MBS : l'enfant terrible d'Arabie saoudite

F ils du roi d’Arabie Saoudite, Mohammed Ben Salmane, alias MBS, a trente-deux ans. Il est fou de jeux électroniques, fasciné par le mode de vie occidental et aime faire la fête. Bien que peu scolarisé, il est ministre de la Défense et président du Conseil des affaires économiques et du développement de son pays. Il succédera éventuellement à son père. En attendant, il réprime violemment toute dissidence. La question des droits de l’homme embête évidemment ses alliés, lesquels n’osent pas rouspéter trop fort. La monarchie vend du pétrole, achète des armes, lutte contre le terrorisme et assure une certaine paix dans cette partie du monde… Elle laisse également planer la menace de s’allier à la Russie.

Le réalisateur Antoine Vitkine s’est associé à l’illustrateur Christophe Girard pour réaliser une enquête sur un individu discret. La tâche n’est pas facile, mais d’une entrevue à l’autre, ils tracent le portrait d’un politique et d’un État qui, en moins de trois ou quatre générations, est passé du Moyen-Âge à la modernité. Les hydrocarbures n’étant pas éternels, les dirigeants comprennent qu’ils doivent faire vite s’ils veulent s’imposer dans la dynamique mondiale.

Le livre apparaît d’ailleurs comme un petit traité de realpolitik. Emmanuel Macron et Joe Biden se pincent le nez et transigent avec cet ami peu fréquentable. Il paraît que la fin justifie les moyens.

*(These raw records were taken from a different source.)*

(* ===== verification/Chars.v ===== *)
(** * Texts and their bytes

    The UTF-8 encoding of a sequence of scalar values: it decodes back, it
    synchronizes (an encoded text occurs in another only at the boundaries of
    characters), and it is valid. *)

From S2P Require Import Prelude.
From S2P Require Import Bytes.
From S2P Require Import Utf8.

(** A Unicode scalar value. *)
Definition is_scalar (c : N) : bool := ((c <? 55296) || ((57344 <=? c) && (c <? 1114112)))%N.
Definition is_text (s : ustr) : Prop := forallb is_scalar s = true.

(** [char::len_utf8]. *)
Definition len_utf8 (c : N) : nat := length (utf8_char c).

(** [char::is_control]: the category Cc. *)
Definition is_control (c : N) : bool := ((c <? 32) || ((127 <=? c) && (c <? 160)))%N.

(** [str::trim] of bytes. *)
Definition trim_bytes (s : bytes) : bytes := utf8_encode (trim (utf8_decode s)).

Definition is_cont (x : N) : bool := ((128 <=? x) && (x <? 192))%N.

Lemma split_64 (c : N) : (c = 64 * (c / 64) + c mod 64 ∧ c mod 64 < 64)%N.
Proof. split; [apply N.div_mod; lia|by apply N.mod_lt]. Qed.

Lemma div_4096 (c : N) : (c / 4096 = c / 64 / 64)%N.
Proof. by rewrite N.Div0.div_div. Qed.
Lemma div_262144 (c : N) : (c / 262144 = c / 64 / 64 / 64)%N.
Proof. by rewrite !N.Div0.div_div. Qed.

(** A first byte that is no continuation, and continuations after it. *)
Lemma utf8_char_shape c : ∃ h t, utf8_char c = h :: t ∧ is_cont h = false ∧ forallb is_cont t = true.
Proof.
  unfold utf8_char.
  assert (∀ x, is_cont (128 + x mod 64) = true)%N as Hc.
  { intros x. destruct (split_64 x) as [_ Hx]. revert Hx. generalize (x mod 64)%N. intros m Hm. unfold is_cont.
    apply andb_true_iff; split; [apply N.leb_le|apply N.ltb_lt]; lia. }
  assert (∀ k x, (192 <= k)%N → is_cont (k + x) = false)%N as Hl.
  { intros k x Hk. unfold is_cont. rewrite (proj2 (N.ltb_ge _ _)) by lia. by rewrite andb_false_r. }
  destruct (N.ltb_spec c 128) as [H1|H1].
  { eexists _, _. split; [done|]. split; [|done]. unfold is_cont. by rewrite (proj2 (N.leb_gt _ _)) by lia. }
  destruct (N.ltb_spec c 2048); [|destruct (N.ltb_spec c 65536)]; eexists _, _; (split; [done|]); cbn [forallb]; rewrite !Hc;
    (split; [|done]); apply Hl; lia.
Qed.

Lemma utf8_decode_char c r : utf8_decode (utf8_char c ++ r) = c :: utf8_decode r.
Proof.
  unfold utf8_char. destruct (split_64 c) as [E0 L0]. destruct (split_64 (c / 64)) as [E1 L1].
  destruct (split_64 (c / 64 / 64)) as [E2 L2]. rewrite div_262144, div_4096.
  revert E0 E1 E2 L0 L1 L2.
  generalize (c / 64 / 64 / 64)%N ((c / 64 / 64) mod 64)%N. intros q3 m2.
  generalize (c / 64 / 64)%N ((c / 64) mod 64)%N. intros q2 m1.
  generalize (c / 64)%N (c mod 64)%N. intros q1 m0 E0 E1 E2 L0 L1 L2.
  destruct (N.ltb_spec c 128) as [H1|H1].
  { cbn [utf8_decode app]. by rewrite (proj2 (N.ltb_lt c 128)). }
  destruct (N.ltb_spec c 2048) as [H2|H2]; [|destruct (N.ltb_spec c 65536) as [H3|H3]]; cbn [utf8_decode app];
    rewrite (proj2 (N.ltb_ge _ 128)) by lia.
  - rewrite (proj2 (N.ltb_lt _ 224)) by lia. f_equal. lia.
  - rewrite (proj2 (N.ltb_ge _ 224)), (proj2 (N.ltb_lt _ 240)) by lia. f_equal. lia.
  - rewrite (proj2 (N.ltb_ge _ 224)), (proj2 (N.ltb_ge _ 240)) by lia. f_equal. lia.
Qed.

Lemma utf8_encode_cons c s : utf8_encode (c :: s) = utf8_char c ++ utf8_encode s.
Proof. done. Qed.
Lemma utf8_encode_app s t : utf8_encode (s ++ t) = utf8_encode s ++ utf8_encode t.
Proof. unfold utf8_encode. by rewrite map_app, concat_app. Qed.

(** Bytes decode back. *)
Lemma utf8_decode_encode s : utf8_decode (utf8_encode s) = s.
Proof. induction s as [|c s IH]; [done|]. by rewrite utf8_encode_cons, utf8_decode_char, IH. Qed.

Lemma utf8_char_app_inj c d r r' : utf8_char c ++ r = utf8_char d ++ r' → c = d ∧ r = r'.
Proof.
  intros He. assert (c = d) as <-.
  { apply (f_equal utf8_decode) in He. rewrite !utf8_decode_char in He. congruence. }
  split; [done|]. by apply app_inv_head in He.
Qed.

(** A text's bytes that start with another's are those of a longer text. *)
Lemma utf8_encode_prefix n s r : utf8_encode s = utf8_encode n ++ r → ∃ s', s = n ++ s' ∧ r = utf8_encode s'.
Proof.
  revert s. induction n as [|c n IH]; intros s He; [by exists s|].
  rewrite utf8_encode_cons, <- app_assoc in He. destruct s as [|d s].
  - destruct (utf8_char_shape c) as (h & t & Hc & _). rewrite Hc in He. done.
  - rewrite utf8_encode_cons in He. apply utf8_char_app_inj in He as [-> He].
    apply IH in He as (s' & -> & ->). by exists s'.
Qed.

(** Self-synchronization. *)
Lemma utf8_encode_sync s p n r :
  n ≠ [] → utf8_encode s = p ++ utf8_encode n ++ r → ∃ s1 s2, s = s1 ++ n ++ s2 ∧ p = utf8_encode s1 ∧ r = utf8_encode s2.
Proof.
  intros Hn. revert p. induction s as [|c s IH]; intros p He.
  { destruct n as [|d n]; [done|]. rewrite utf8_encode_cons in He. destruct (utf8_char_shape d) as (h & t & Hd & _).
    rewrite Hd in He. by destruct p. }
  destruct p as [|x p].
  { apply utf8_encode_prefix in He as (s' & Hs & ->). by exists [], s'. }
  rewrite utf8_encode_cons in He. destruct (utf8_char_shape c) as (h & t & Hc & Hh & Ht). rewrite Hc in He.
  cbn in He. injection He as <- He.
  assert (∃ p', p = t ++ p') as [p' ->].
  { clear IH Hc. revert p He. induction t as [|y t IHt]; intros p He; [by exists p|].
    cbn in Ht. apply andb_true_iff in Ht as [Hy Ht]. destruct p as [|z p].
    - exfalso. destruct n as [|d n]; [done|]. destruct (utf8_char_shape d) as (h' & t' & Hd & Hh' & _).
      rewrite utf8_encode_cons, Hd in He. cbn in He. injection He as -> _. congruence.
    - cbn in He. injection He as -> He. destruct (IHt Ht p He) as [p' ->]. by exists p'. }
  rewrite <- app_assoc in He. apply app_inv_head in He.
  apply IH in He as (s1 & s2 & -> & -> & ->). exists (c :: s1), s2. by rewrite utf8_encode_cons, Hc.
Qed.

(** Where texts meet is a character boundary. *)
Lemma boundary_encode s t : is_char_boundary (utf8_encode s ++ utf8_encode t) (length (utf8_encode s)) = true.
Proof.
  unfold is_char_boundary. apply orb_true_iff. right. rewrite lookup_app_r, Nat.sub_diag by done.
  destruct t as [|c t].
  - cbn. rewrite app_nil_r. apply Nat.eqb_refl.
  - rewrite utf8_encode_cons. destruct (utf8_char_shape c) as (h & t' & -> & Hh & _). cbn. unfold is_cont in Hh. by rewrite Hh.
Qed.

Lemma boundary_end s : is_char_boundary s (length s) = true.
Proof.
  unfold is_char_boundary. apply orb_true_iff. right. rewrite lookup_ge_None_2 by done. apply Nat.eqb_refl.
Qed.

Lemma slice_encode s t r :
  slice (utf8_encode (s ++ t ++ r)) (length (utf8_encode s)) (length (utf8_encode (s ++ t))) = Some (utf8_encode t).
Proof.
  unfold slice. rewrite (app_assoc s t r), (utf8_encode_app (s ++ t) r).
  assert (is_char_boundary (utf8_encode (s ++ t) ++ utf8_encode r) (length (utf8_encode s)) = true) as ->.
  { rewrite utf8_encode_app, <- app_assoc, <- utf8_encode_app. apply boundary_encode. }
  rewrite boundary_encode, utf8_encode_app, !length_app.
  rewrite (proj2 (Nat.leb_le _ _)) by lia. rewrite (proj2 (Nat.leb_le _ _)) by lia. cbn [andb]. f_equal.
  rewrite <- app_assoc, drop_app_length. replace (_ - _)%nat with (length (utf8_encode t)) by lia. apply take_app_length.
Qed.

(** The decoder reads an encoded scalar value. *)
Lemma utf8_next_char c r : is_scalar c = true → utf8_next (utf8_char c ++ r) = (true, len_utf8 c).
Proof.
  intros Hs. unfold len_utf8, utf8_char. destruct (split_64 c) as [E0 L0]. destruct (split_64 (c / 64)) as [E1 L1].
  destruct (split_64 (c / 64 / 64)) as [E2 L2]. rewrite div_262144, div_4096.
  revert E0 E1 E2 L0 L1 L2.
  generalize (c / 64 / 64 / 64)%N ((c / 64 / 64) mod 64)%N. intros q3 m2.
  generalize (c / 64 / 64)%N ((c / 64) mod 64)%N. intros q2 m1.
  generalize (c / 64)%N (c mod 64)%N. intros q1 m0 E0 E1 E2 L0 L1 L2.
  assert (∀ m, (m < 64)%N → cont (128 + m) = true) as Hc.
  { intros m Hm. unfold cont, between. apply andb_true_iff; split; apply N.leb_le; lia. }
  assert (∀ lo hi x, (lo <= x <= hi)%N → between lo hi x = true) as Hin.
  { intros lo hi x Hx. unfold between. apply andb_true_iff; split; apply N.leb_le; lia. }
  assert (∀ lo hi x, (hi < x)%N → between lo hi x = false) as Hout.
  { intros lo hi x Hx. unfold between. apply andb_false_iff; right; apply N.leb_gt; lia. }
  unfold is_scalar in Hs. apply orb_true_iff in Hs. rewrite andb_true_iff, N.leb_le, !N.ltb_lt in Hs.
  destruct (N.ltb_spec c 128) as [H1|H1].
  { cbn [utf8_next app]. by rewrite (proj2 (N.ltb_lt c 128)). }
  destruct (N.ltb_spec c 2048) as [H2|H2]; [|destruct (N.ltb_spec c 65536) as [H3|H3]]; cbn [utf8_next app length];
    rewrite (proj2 (N.ltb_ge _ 128)) by lia.
  - rewrite (Hin 194 223)%N, Hc by lia. done.
  - rewrite (Hout 194 223)%N, (Hin 224 239)%N by lia.
    assert (second_ok (224 + q2) (128 + m1) = true)%N as ->; [|by rewrite Hc].
    unfold second_ok. destruct (N.eqb_spec (224 + q2) 224); [apply Hin; lia|].
    destruct (N.eqb_spec (224 + q2) 237); [apply Hin; lia|].
    rewrite (proj2 (N.eqb_neq _ 240)), (proj2 (N.eqb_neq _ 244)) by lia. by apply Hc.
  - rewrite (Hout 194 223)%N, (Hout 224 239)%N, (Hin 240 244)%N by lia.
    assert (second_ok (240 + q3) (128 + m2) = true)%N as ->; [|by rewrite !Hc].
    unfold second_ok. rewrite (proj2 (N.eqb_neq _ 224)), (proj2 (N.eqb_neq _ 237)) by lia.
    destruct (N.eqb_spec (240 + q3) 240); [apply Hin; lia|].
    destruct (N.eqb_spec (240 + q3) 244); [apply Hin; lia|]. by apply Hc.
Qed.

Lemma len_utf8_pos c : (0 < len_utf8 c)%nat.
Proof. unfold len_utf8. destruct (utf8_char_shape c) as (h & t & -> & _). cbn. lia. Qed.

(** The bytes of a text are valid. *)
Lemma valid_encode s : is_text s → valid_utf8 (utf8_encode s) = true.
Proof.
  unfold is_text. induction s as [|c s IH]; [done|]. cbn [forallb]. intros [Hc Hs]%andb_true_iff.
  rewrite utf8_encode_cons. apply valid_utf8_app; [|by apply IH].
  unfold valid_utf8. pose proof (utf8_next_char c [] Hc) as Hn. rewrite app_nil_r in Hn.
  destruct (utf8_char_shape c) as (h & t & Hch & _). rewrite Hch in *. cbn [length valid_loop]. rewrite Hn. cbn [andb].
  unfold len_utf8. rewrite Hch, drop_ge by done. by destruct (length t).
Qed.

(** The bytes of a Rust string. *)
Definition is_str (bs : bytes) : Prop := ∃ t, is_text t ∧ bs = utf8_encode t.

Lemma utf8_char_ascii c : (c < 128)%N → utf8_char c = [c].
Proof. intros Hc. unfold utf8_char. by rewrite (proj2 (N.ltb_lt c 128)). Qed.

(** A string splits at an ASCII byte into strings. *)
Lemma encode_split_ascii t p c r :
  (c < 128)%N → utf8_encode t = p ++ c :: r → ∃ t1 t2, t = t1 ++ c :: t2 ∧ p = utf8_encode t1 ∧ r = utf8_encode t2.
Proof.
  intros Hc He. apply (utf8_encode_sync t p [c] r); [done|].
  rewrite utf8_encode_cons, utf8_char_ascii by done. cbn. by rewrite He.
Qed.

Lemma is_str_split s p c r : (c < 128)%N → is_str s → s = p ++ c :: r → is_str p ∧ is_str r.
Proof.
  intros Hc (t & Ht & ->) He. destruct (encode_split_ascii t p c r Hc He) as (t1 & t2 & -> & -> & ->).
  unfold is_text in Ht. rewrite forallb_app in Ht. apply andb_true_iff in Ht as [H1 H2].
  cbn in H2. apply andb_true_iff in H2 as [_ H2]. split; [by exists t1|by exists t2].
Qed.

(** An ASCII byte of a string is a character of it. *)
Lemma ascii_byte_char s c : (c < 128)%N → is_str s → c ∈ s → c ∈ utf8_decode s.
Proof.
  intros Hc (t & _ & ->) (p & r & He)%list_elem_of_split. rewrite utf8_decode_encode.
  destruct (encode_split_ascii t p c r Hc He) as (t1 & t2 & -> & _). apply elem_of_app. right. by left.
Qed.

Lemma is_str_valid s : is_str s → valid_utf8 s = true.
Proof. intros (t & Ht & ->). by apply valid_encode. Qed.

Fractionné en courts chapitres (L’enfance de MBS, Luttes pour le pouvoir, Promesses d’avenir, etc.), l’album se lit comme un roman. Le personnage se montre aussi fascinant que terrifiant. Un méchant violent, doublé d’un autocrate apportant une forme d’espoir dans un Moyen-Orient souvent dominé par les théocraties, voilà d’excellents ingrédients pour un récit enlevé.

Le trait semi-caricatural de l’artiste porte bien le projet. Les acteurs se révèlent expressifs et le protagoniste particulièrement menaçant. Les décors demeurent relativement rares, pour dire vrai, cela n’importe pas vraiment dans ce projet de facture journalistique. Dans l’ensemble, le dessinateur arrive à traduire la dichotomie d’une société schizophrène, écartelée entre la tradition et l’avenir.

MBS figure dans le club des despotes, lequel regroupe les peu recommandable Xi Jinping, Recep Tayyip Erdoğan et Vladimir Poutine, sans oublier Donald Trump. Ce qui donne froid dans le dos, c’est que le roi en devenir vient à peine de souffler ses trente bougies.